— Task to complete —
Return every line from the one with "(byte_val hi) 8))" through the one with "else if bool_decide", inclusive, exactly as it appears below.
___
(** A dict display [{k1: v1, k2: v2, ...}] inserts its items left to right,
    so a repeated key keeps the last value. *)
Definition dict_of (items : list (Z * Z)) : gmap Z Z :=
  foldl (fun m kv => <[kv.1 := kv.2]> m) ∅ items.

Definition BUTTON_REMAP : gmap Z Z :=
  dict_of
    [ (e.BTN_SOUTH, e.BTN_SOUTH);
      (e.BTN_EAST,  e.BTN_EAST);
      (e.BTN_NORTH, e.BTN_NORTH);
      (e.BTN_C,     e.BTN_WEST);
      (e.BTN_WEST,  e.BTN_TL);
      (e.BTN_Z,     e.BTN_TR);
      (e.BTN_TR,    e.BTN_START);
      (e.BTN_TL,    e.BTN_SELECT);
      (e.BTN_MODE,  e.BTN_MODE);
      (e.BTN_TL2,   e.BTN_THUMBL);
      (e.BTN_TR2,   e.BTN_THUMBR) ].

Definition VIRTUAL_BUTTONS : list Z :=
  [ e.BTN_SOUTH; e.BTN_EAST; e.BTN_NORTH; e.BTN_WEST;
    e.BTN_TL; e.BTN_TR;
    e.BTN_SELECT; e.BTN_START; e.BTN_MODE;
    e.BTN_THUMBL; e.BTN_THUMBR;
    e.BTN_DPAD_UP; e.BTN_DPAD_DOWN; e.BTN_DPAD_LEFT; e.BTN_DPAD_RIGHT ].

(** ** The output sink

    [ui.write(type, code, value)] and [ui.syn()] are recorded in the order
    in which the program issues them. *)

Inductive SinkOp : Type :=
| Write (etype code value : Z)
| Syn.

Definition is_syn (op : SinkOp) : bool :=
  match op with
  | Syn => true
  | Write _ _ _ => false
  end.

(** The operations [make_uinput] sends after it has created the device. *)
Definition make_uinput : list SinkOp :=
  [ Write e.EV_ABS e.ABS_X 0;
    Write e.EV_ABS e.ABS_Y 0;
    Write e.EV_ABS e.ABS_RX 0;
    Write e.EV_ABS e.ABS_RY 0;
    Write e.EV_ABS e.ABS_Z 0;
    Write e.EV_ABS e.ABS_RZ 0;
    Write e.EV_ABS e.ABS_HAT0X 0;
    Write e.EV_ABS e.ABS_HAT0Y 0;
    Syn ].

(** ** Report decoder *)

Definition byte_val (b : byte) : Z := Z.of_N (Byte.to_N b).

(** [struct.unpack_from("<H", buf, off)[0]]: two bytes, least significant
    first; [struct.error] when the buffer ends before [off + 2]. *)
Definition unpack_from_le_H (buf : list byte) (off : nat) : exc Z :=
  match buf !! off, buf !! S off with
  | Some lo, Some hi => Ret (Z.lor (byte_val lo) (Z.shiftl (byte_val hi) 8))
  | _, _ => Raise StructError
  end.

(** The result is Python's [None] ([None] here) or the reading. *)
Definition parse_report6 (report : list byte) : exc (option Z) :=
  match report with
  | [] => Ret None
  | b0 :: _ =>
      if bool_decide (byte_val b0 ≠ 0x06) then Ret None
      else if bool_decide (Z.of_nat (length report) < 14) then Ret None
      else let* rx := unpack_from_le_H report 9 in Ret (Some rx)
  end.

(** ** Python floats *)

Definition prec : Z := 53.
Definition emax : Z := 1024.

(** [float(n)] for an int [n]: the nearest binary64 value, ties to even;
    [OverflowError] when that is out of range. *)
Definition float_of_int (n : Z) : exc spec_float :=
  match binary_normalize prec emax n 0 false with
  | S754_infinity _ => Raise OverflowError
  | f => Ret f
  end.

(** [a / b] on ints whose magnitudes are below [2^53], which is all the
    program divides: both convert exactly and the quotient is rounded
    once. *)
Definition int_truediv (a b : Z) : exc spec_float :=
  if bool_decide (b = 0) then Raise ZeroDivisionError
  else
    let* x := float_of_int a in
    let* y := float_of_int b in
    Ret (SFdiv prec emax x y).

(** [x * n] for a float [x] and an int [n]. *)
Definition float_mul_int (x : spec_float) (n : Z) : exc spec_float :=
  let* y := float_of_int n in
  Ret (SFmul prec emax x y).

(** The integer nearest to [m * 2^ex] for [m > 0], ties to even. *)
Definition nearest_even (m : positive) (ex : Z) : Z :=
  match ex with
  | Zneg p =>
      let d := Z.pow_pos 2 p in
      let q := Z.pos m / d in
      let r := Z.pos m mod d in
      match 2 * r ?= d with
      | Lt => q
      | Gt => q + 1
      | Eq => if Z.even q then q else q + 1
      end
  | _ => Z.pos m * 2 ^ ex
  end.

(** [round(x)] with one argument: an int, ties to even. *)
Definition py_round (x : spec_float) : exc Z :=
  match x with
  | S754_zero _ => Ret 0
  | S754_finite s m ex =>
      Ret (if s then - nearest_even m ex else nearest_even m ex)
  | S754_infinity _ => Raise OverflowError
  | S754_nan => Raise ValueError
  end.

Definition centered_u16_to_trigger (raw_u16 max_val : Z) : exc Z :=
  let delta := raw_u16 - 0x8000 in
  let delta := if bool_decide (delta < 0) then 0 else delta in
  let delta := if bool_decide (delta > 0x7FFF) then 0x7FFF else delta in
  let* q := int_truediv delta 0x7FFF in
  let* x := float_mul_int q max_val in
  py_round x.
___
— Finished task —
  | Some lo, Some hi => Ret (Z.lor (byte_val lo) (Z.shiftl (byte_val hi) 8))
  | _, _ => Raise StructError
  end.

(** The result is Python's [None] ([None] here) or the reading. *)
Definition parse_report6 (report : list byte) : exc (option Z) :=
  match report with
  | [] => Ret None
  | b0 :: _ =>
      if bool_decide (byte_val b0 ≠ 0x06) then Ret None
      else if bool_decide (Z.of_nat (length report) < 14) then Ret None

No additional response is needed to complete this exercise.